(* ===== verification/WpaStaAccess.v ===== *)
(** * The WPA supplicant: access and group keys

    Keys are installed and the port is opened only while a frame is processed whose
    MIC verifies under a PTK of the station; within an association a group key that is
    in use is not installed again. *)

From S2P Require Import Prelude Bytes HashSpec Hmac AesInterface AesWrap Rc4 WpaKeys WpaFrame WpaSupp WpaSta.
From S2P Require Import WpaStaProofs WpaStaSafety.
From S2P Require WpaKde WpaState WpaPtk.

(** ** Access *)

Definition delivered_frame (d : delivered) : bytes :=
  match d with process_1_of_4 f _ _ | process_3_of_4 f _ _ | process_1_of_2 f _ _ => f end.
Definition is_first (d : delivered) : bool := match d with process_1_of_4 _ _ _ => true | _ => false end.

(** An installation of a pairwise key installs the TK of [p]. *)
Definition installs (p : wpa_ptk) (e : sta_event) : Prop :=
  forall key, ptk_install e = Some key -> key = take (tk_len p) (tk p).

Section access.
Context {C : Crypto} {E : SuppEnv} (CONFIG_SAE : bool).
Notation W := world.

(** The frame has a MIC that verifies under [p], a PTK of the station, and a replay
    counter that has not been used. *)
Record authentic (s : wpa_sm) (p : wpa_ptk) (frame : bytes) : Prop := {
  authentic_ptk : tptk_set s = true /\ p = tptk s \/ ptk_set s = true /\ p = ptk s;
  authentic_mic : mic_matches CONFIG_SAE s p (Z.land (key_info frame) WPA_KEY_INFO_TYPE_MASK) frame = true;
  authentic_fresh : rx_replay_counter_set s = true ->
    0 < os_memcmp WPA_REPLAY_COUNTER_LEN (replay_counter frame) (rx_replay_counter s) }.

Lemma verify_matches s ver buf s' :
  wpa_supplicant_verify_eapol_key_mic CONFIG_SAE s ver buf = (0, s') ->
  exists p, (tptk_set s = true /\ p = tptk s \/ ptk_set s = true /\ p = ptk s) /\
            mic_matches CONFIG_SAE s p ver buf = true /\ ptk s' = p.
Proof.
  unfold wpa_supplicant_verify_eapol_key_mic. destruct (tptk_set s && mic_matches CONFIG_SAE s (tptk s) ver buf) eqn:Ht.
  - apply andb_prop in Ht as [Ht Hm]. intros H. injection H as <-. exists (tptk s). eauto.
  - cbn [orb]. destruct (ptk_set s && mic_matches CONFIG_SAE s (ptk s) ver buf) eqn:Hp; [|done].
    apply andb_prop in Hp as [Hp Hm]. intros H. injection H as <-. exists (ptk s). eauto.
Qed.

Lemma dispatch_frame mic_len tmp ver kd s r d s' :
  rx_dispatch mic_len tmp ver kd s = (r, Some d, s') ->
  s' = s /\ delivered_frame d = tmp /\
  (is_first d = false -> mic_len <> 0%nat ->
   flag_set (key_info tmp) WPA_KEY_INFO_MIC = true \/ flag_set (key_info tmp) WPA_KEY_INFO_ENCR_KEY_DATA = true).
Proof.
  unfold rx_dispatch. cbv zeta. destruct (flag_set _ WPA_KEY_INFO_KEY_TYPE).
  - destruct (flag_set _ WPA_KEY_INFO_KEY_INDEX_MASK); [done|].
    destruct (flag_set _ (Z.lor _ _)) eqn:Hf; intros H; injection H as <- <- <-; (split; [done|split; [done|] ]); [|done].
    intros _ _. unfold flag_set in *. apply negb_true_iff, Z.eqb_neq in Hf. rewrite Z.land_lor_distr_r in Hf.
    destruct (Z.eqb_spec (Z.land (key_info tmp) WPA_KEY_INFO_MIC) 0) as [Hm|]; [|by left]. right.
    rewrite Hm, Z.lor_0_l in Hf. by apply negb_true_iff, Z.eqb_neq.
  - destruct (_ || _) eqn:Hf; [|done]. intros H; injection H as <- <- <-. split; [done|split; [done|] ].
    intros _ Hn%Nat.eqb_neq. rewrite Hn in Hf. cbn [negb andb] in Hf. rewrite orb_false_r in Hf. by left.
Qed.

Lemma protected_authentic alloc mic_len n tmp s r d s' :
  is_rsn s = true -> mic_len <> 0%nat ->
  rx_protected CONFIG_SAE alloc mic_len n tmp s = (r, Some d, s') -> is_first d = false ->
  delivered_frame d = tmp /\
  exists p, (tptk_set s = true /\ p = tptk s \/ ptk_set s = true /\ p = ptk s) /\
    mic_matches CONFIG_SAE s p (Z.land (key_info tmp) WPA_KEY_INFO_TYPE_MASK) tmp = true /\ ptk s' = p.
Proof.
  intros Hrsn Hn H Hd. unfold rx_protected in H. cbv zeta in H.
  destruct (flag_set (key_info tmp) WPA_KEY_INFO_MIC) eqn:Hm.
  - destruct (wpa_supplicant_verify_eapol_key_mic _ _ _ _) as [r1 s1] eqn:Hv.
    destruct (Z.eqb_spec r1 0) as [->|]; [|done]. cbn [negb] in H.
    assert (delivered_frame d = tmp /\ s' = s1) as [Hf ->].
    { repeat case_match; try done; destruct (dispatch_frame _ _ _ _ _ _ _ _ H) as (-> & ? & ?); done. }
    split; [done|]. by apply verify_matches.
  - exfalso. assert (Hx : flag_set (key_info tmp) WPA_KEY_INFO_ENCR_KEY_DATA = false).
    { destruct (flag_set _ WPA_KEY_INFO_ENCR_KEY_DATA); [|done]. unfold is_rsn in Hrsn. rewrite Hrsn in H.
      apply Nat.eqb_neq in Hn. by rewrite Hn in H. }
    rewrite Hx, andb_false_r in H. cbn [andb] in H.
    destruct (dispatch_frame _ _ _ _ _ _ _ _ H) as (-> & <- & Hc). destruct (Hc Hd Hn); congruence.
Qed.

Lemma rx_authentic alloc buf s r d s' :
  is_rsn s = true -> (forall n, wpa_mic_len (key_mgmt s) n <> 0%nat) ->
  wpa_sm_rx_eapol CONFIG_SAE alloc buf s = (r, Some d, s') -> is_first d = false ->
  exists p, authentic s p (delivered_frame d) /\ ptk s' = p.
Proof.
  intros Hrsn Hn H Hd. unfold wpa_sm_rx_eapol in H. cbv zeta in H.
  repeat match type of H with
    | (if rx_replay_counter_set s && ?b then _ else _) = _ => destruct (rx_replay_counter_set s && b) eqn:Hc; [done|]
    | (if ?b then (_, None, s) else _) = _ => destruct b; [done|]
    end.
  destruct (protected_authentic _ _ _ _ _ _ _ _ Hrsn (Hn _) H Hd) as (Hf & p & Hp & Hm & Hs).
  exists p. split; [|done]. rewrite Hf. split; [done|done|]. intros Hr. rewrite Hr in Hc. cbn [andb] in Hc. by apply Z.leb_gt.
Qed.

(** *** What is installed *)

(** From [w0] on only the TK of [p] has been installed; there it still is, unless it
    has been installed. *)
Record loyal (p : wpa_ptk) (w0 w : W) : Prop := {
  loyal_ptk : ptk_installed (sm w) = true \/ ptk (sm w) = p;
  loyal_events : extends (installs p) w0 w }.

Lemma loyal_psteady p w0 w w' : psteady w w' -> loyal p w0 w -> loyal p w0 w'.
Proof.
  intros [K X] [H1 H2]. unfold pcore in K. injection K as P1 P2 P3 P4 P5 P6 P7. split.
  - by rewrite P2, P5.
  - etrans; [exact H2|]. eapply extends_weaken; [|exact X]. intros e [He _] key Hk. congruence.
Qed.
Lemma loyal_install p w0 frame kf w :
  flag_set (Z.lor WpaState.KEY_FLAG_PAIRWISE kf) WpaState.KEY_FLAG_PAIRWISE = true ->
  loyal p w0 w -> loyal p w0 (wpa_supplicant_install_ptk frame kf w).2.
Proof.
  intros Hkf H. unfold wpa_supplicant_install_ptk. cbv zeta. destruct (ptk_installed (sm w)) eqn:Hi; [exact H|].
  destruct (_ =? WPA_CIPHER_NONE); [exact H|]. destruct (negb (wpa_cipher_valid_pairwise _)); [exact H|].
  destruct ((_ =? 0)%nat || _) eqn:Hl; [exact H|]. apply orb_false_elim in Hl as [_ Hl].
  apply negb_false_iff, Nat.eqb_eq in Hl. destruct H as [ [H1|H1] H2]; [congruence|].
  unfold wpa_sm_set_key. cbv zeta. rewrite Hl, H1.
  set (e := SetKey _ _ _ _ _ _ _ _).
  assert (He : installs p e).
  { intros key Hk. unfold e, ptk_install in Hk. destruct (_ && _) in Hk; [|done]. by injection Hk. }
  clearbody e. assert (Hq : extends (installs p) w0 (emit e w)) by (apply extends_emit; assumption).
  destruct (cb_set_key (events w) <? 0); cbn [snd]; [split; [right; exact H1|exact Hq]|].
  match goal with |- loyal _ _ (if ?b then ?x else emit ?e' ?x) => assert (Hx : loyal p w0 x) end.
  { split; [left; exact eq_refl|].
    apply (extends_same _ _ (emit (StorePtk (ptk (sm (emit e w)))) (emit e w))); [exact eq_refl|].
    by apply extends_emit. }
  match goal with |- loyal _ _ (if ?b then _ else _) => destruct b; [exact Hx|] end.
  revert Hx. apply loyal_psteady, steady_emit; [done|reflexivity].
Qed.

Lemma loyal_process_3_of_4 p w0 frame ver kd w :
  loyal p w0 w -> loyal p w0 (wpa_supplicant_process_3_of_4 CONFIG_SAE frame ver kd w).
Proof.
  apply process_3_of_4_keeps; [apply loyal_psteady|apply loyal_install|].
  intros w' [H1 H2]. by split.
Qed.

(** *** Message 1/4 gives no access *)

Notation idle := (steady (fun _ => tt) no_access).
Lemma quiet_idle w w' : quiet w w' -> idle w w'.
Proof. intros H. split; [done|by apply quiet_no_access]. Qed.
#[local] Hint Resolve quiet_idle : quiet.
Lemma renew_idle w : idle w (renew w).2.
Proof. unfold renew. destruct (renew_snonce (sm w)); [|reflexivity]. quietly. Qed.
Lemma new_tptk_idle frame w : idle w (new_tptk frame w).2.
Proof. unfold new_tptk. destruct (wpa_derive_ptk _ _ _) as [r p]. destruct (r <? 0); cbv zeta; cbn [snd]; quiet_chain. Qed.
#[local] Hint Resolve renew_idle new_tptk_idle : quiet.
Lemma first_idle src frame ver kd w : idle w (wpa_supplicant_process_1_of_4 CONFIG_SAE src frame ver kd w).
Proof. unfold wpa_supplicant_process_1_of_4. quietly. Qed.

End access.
————
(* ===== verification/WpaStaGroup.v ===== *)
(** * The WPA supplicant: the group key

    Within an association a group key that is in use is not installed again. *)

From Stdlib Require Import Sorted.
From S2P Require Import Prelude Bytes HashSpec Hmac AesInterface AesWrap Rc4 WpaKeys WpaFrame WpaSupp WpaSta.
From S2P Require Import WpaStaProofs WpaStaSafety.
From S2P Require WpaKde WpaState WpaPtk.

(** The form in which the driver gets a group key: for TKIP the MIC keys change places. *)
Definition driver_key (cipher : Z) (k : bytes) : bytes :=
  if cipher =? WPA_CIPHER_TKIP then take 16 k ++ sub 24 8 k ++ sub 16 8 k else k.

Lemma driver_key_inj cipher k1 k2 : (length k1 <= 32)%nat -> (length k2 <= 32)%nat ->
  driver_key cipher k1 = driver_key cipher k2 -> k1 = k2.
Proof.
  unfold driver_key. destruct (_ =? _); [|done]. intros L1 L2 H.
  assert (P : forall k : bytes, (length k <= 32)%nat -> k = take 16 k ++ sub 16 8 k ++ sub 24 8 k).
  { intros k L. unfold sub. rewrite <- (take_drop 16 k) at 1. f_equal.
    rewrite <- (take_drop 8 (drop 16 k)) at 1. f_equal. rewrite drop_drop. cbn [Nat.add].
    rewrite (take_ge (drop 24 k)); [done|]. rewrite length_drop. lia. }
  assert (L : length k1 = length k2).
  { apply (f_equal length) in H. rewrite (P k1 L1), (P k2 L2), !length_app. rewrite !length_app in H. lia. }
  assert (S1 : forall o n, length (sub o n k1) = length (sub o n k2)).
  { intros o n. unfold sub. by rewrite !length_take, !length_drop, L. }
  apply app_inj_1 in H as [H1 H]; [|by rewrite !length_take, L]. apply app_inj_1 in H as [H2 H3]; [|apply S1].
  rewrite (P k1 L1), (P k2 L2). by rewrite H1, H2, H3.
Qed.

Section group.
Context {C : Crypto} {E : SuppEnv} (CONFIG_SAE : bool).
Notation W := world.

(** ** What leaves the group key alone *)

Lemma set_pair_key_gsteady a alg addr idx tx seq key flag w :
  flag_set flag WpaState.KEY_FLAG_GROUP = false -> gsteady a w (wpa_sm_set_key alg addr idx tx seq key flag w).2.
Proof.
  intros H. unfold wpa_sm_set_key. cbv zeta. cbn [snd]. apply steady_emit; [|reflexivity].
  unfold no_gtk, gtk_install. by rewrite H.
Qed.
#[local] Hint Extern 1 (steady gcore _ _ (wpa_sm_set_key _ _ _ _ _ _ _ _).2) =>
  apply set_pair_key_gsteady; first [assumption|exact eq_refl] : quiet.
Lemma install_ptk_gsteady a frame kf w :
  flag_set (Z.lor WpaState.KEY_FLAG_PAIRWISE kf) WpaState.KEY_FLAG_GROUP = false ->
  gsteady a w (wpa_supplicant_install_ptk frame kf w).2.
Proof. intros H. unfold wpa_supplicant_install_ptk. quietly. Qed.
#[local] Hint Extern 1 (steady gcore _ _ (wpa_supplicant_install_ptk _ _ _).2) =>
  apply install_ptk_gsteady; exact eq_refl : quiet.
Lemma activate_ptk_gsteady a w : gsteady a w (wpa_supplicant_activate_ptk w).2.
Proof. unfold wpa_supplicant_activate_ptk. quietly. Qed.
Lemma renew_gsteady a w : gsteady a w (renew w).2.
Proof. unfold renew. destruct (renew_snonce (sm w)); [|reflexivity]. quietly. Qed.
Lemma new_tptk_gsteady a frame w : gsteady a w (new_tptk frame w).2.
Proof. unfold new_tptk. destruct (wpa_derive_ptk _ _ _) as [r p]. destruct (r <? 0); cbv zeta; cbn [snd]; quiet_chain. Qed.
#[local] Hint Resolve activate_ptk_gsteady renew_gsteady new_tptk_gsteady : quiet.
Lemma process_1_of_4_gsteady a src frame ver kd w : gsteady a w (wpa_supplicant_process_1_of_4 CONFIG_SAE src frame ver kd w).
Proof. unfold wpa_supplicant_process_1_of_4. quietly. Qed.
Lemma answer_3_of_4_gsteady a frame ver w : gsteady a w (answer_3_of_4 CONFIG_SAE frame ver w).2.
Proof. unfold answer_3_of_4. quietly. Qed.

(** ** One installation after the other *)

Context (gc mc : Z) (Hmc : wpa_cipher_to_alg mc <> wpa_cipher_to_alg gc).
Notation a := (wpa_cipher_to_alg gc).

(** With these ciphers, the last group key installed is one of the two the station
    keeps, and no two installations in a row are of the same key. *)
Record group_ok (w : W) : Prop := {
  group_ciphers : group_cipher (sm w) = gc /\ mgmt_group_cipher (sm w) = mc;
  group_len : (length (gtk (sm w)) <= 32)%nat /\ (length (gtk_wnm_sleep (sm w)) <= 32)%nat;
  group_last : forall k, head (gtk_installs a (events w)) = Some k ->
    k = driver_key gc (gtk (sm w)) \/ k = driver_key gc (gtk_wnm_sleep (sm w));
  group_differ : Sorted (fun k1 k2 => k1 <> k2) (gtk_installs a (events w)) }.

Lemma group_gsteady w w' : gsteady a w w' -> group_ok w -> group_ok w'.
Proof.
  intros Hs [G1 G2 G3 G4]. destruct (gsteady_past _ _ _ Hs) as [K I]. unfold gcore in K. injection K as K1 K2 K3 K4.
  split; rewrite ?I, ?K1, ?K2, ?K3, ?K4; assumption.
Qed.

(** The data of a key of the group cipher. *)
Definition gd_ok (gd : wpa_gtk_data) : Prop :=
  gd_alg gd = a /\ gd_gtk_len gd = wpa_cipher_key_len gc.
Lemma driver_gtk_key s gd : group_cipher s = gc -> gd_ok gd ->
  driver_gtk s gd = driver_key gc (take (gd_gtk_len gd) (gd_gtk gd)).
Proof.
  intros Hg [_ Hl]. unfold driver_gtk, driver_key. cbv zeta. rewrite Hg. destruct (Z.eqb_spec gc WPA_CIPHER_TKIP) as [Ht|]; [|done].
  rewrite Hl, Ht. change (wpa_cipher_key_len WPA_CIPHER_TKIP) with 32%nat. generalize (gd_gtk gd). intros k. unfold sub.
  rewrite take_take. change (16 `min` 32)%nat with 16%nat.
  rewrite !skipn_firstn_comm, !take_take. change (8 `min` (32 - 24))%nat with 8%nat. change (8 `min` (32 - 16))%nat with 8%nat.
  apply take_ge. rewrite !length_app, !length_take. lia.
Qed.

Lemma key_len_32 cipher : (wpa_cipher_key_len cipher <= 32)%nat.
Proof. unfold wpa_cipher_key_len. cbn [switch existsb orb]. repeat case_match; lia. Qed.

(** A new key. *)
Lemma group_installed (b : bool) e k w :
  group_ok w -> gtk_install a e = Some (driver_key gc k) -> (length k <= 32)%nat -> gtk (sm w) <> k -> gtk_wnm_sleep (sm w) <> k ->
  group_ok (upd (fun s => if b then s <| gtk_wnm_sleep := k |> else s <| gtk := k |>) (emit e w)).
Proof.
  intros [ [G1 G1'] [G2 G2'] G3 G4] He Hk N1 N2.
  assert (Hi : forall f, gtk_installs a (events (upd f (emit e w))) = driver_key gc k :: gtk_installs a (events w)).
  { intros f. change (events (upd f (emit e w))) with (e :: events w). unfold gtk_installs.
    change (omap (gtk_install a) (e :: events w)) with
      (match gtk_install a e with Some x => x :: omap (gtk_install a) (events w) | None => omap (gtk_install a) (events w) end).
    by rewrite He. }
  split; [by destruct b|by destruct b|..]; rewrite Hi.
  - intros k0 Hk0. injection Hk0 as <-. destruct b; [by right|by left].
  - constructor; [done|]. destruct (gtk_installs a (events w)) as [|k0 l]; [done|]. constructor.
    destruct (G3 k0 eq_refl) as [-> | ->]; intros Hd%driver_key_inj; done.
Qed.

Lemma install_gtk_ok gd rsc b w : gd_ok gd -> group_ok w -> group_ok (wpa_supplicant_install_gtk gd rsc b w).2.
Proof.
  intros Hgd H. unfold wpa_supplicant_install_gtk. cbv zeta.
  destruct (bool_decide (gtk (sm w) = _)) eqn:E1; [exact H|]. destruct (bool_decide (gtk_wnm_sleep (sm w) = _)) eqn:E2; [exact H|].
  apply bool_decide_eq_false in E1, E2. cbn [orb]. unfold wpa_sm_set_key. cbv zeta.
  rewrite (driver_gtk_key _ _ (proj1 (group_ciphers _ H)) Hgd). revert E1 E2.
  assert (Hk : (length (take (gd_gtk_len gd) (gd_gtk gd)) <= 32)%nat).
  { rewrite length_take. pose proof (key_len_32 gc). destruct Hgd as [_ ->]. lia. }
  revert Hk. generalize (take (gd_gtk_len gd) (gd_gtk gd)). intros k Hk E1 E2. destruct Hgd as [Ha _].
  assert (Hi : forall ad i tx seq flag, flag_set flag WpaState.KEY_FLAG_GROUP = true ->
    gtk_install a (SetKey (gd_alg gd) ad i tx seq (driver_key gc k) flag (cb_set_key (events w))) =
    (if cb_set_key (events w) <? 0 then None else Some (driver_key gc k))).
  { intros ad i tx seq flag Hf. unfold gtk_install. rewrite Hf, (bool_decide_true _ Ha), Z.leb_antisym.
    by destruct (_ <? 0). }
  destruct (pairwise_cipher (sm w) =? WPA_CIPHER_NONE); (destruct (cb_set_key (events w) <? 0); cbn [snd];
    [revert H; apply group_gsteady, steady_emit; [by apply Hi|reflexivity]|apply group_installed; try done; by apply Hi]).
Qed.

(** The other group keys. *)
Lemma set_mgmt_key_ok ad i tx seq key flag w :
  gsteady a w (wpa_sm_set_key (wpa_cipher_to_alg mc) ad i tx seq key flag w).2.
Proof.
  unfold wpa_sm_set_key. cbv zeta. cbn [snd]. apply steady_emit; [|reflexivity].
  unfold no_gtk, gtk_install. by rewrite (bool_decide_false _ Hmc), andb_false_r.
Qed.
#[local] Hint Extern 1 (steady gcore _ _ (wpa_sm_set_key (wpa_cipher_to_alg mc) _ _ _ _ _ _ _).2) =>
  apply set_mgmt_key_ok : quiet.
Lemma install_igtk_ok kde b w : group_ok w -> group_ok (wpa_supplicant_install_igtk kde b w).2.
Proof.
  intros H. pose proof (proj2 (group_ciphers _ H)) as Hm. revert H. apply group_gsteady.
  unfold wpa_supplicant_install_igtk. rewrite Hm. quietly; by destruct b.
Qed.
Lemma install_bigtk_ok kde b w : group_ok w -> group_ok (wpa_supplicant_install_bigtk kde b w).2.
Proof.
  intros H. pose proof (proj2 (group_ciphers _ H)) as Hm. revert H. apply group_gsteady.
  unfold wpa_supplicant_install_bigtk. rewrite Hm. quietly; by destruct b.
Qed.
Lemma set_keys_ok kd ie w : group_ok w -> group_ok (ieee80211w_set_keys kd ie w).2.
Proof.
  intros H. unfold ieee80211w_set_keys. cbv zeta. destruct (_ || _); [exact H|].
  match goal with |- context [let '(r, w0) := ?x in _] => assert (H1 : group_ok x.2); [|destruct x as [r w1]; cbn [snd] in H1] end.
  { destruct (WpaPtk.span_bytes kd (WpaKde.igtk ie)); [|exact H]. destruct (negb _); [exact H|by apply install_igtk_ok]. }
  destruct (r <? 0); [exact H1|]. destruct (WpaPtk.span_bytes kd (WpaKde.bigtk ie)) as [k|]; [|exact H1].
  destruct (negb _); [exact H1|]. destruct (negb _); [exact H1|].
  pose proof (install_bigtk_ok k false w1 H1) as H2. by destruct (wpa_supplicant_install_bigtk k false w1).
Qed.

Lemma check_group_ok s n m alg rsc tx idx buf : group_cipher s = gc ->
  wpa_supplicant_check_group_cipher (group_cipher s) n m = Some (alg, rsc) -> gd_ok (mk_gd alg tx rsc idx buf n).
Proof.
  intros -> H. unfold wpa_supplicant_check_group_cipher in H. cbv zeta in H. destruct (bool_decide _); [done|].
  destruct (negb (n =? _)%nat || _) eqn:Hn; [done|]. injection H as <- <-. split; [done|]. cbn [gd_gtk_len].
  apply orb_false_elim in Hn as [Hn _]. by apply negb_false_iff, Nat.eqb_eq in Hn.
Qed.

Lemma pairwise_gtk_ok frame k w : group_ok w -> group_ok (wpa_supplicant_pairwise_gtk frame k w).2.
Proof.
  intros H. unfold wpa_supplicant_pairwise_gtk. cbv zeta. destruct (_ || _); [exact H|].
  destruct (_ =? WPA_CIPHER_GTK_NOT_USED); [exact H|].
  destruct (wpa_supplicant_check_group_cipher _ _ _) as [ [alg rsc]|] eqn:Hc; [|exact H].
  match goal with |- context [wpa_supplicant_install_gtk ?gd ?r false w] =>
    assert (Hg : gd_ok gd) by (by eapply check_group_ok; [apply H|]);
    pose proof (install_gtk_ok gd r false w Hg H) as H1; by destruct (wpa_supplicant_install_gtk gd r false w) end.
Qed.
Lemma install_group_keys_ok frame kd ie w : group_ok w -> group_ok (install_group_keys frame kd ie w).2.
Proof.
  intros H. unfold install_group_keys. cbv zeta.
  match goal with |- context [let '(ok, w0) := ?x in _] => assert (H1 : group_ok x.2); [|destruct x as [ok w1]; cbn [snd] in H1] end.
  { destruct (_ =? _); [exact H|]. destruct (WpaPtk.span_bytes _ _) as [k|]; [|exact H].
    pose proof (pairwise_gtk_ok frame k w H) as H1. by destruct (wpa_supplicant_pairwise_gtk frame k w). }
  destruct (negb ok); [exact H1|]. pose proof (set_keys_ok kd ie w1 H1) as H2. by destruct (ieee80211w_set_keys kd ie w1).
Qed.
————
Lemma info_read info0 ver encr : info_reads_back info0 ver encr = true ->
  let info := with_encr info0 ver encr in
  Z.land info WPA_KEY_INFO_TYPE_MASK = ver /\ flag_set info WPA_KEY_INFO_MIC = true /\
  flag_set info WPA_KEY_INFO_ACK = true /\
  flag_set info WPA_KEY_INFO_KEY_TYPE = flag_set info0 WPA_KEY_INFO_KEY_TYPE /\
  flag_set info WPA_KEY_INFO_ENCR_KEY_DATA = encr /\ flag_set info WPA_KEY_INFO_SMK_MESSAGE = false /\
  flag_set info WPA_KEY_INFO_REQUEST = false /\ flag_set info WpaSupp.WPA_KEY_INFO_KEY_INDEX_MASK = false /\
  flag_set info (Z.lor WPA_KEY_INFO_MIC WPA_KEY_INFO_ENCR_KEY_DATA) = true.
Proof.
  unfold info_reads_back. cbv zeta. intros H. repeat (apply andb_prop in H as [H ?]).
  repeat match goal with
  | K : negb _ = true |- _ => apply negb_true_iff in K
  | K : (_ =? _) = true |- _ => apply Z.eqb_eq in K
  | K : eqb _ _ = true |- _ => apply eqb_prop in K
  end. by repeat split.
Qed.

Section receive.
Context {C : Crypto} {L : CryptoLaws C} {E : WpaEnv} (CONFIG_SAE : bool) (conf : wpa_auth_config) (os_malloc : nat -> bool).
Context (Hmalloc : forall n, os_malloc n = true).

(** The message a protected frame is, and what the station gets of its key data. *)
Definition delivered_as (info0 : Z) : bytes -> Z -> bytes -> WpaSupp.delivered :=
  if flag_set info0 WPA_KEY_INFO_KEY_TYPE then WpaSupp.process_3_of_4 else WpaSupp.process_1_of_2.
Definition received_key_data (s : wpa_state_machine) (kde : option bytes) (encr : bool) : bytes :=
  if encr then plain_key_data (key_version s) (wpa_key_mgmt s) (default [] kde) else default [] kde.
————
-- Task objective --
From the records above, extract exactly and only the lines that begin at the line with "(bool_decide_true _ Ha), Z.leb_antisym." and stop after the line with "(wpa_cipher_to_alg mc) _".

-- Exercise response --
  { intros ad i tx seq flag Hf. unfold gtk_install. rewrite Hf, (bool_decide_true _ Ha), Z.leb_antisym.
    by destruct (_ <? 0). }
  destruct (pairwise_cipher (sm w) =? WPA_CIPHER_NONE); (destruct (cb_set_key (events w) <? 0); cbn [snd];
    [revert H; apply group_gsteady, steady_emit; [by apply Hi|reflexivity]|apply group_installed; try done; by apply Hi]).
Qed.

(** The other group keys. *)
Lemma set_mgmt_key_ok ad i tx seq key flag w :
  gsteady a w (wpa_sm_set_key (wpa_cipher_to_alg mc) ad i tx seq key flag w).2.
Proof.
  unfold wpa_sm_set_key. cbv zeta. cbn [snd]. apply steady_emit; [|reflexivity].
  unfold no_gtk, gtk_install. by rewrite (bool_decide_false _ Hmc), andb_false_r.
Qed.
#[local] Hint Extern 1 (steady gcore _ _ (wpa_sm_set_key (wpa_cipher_to_alg mc) _ _ _ _ _ _ _).2) =>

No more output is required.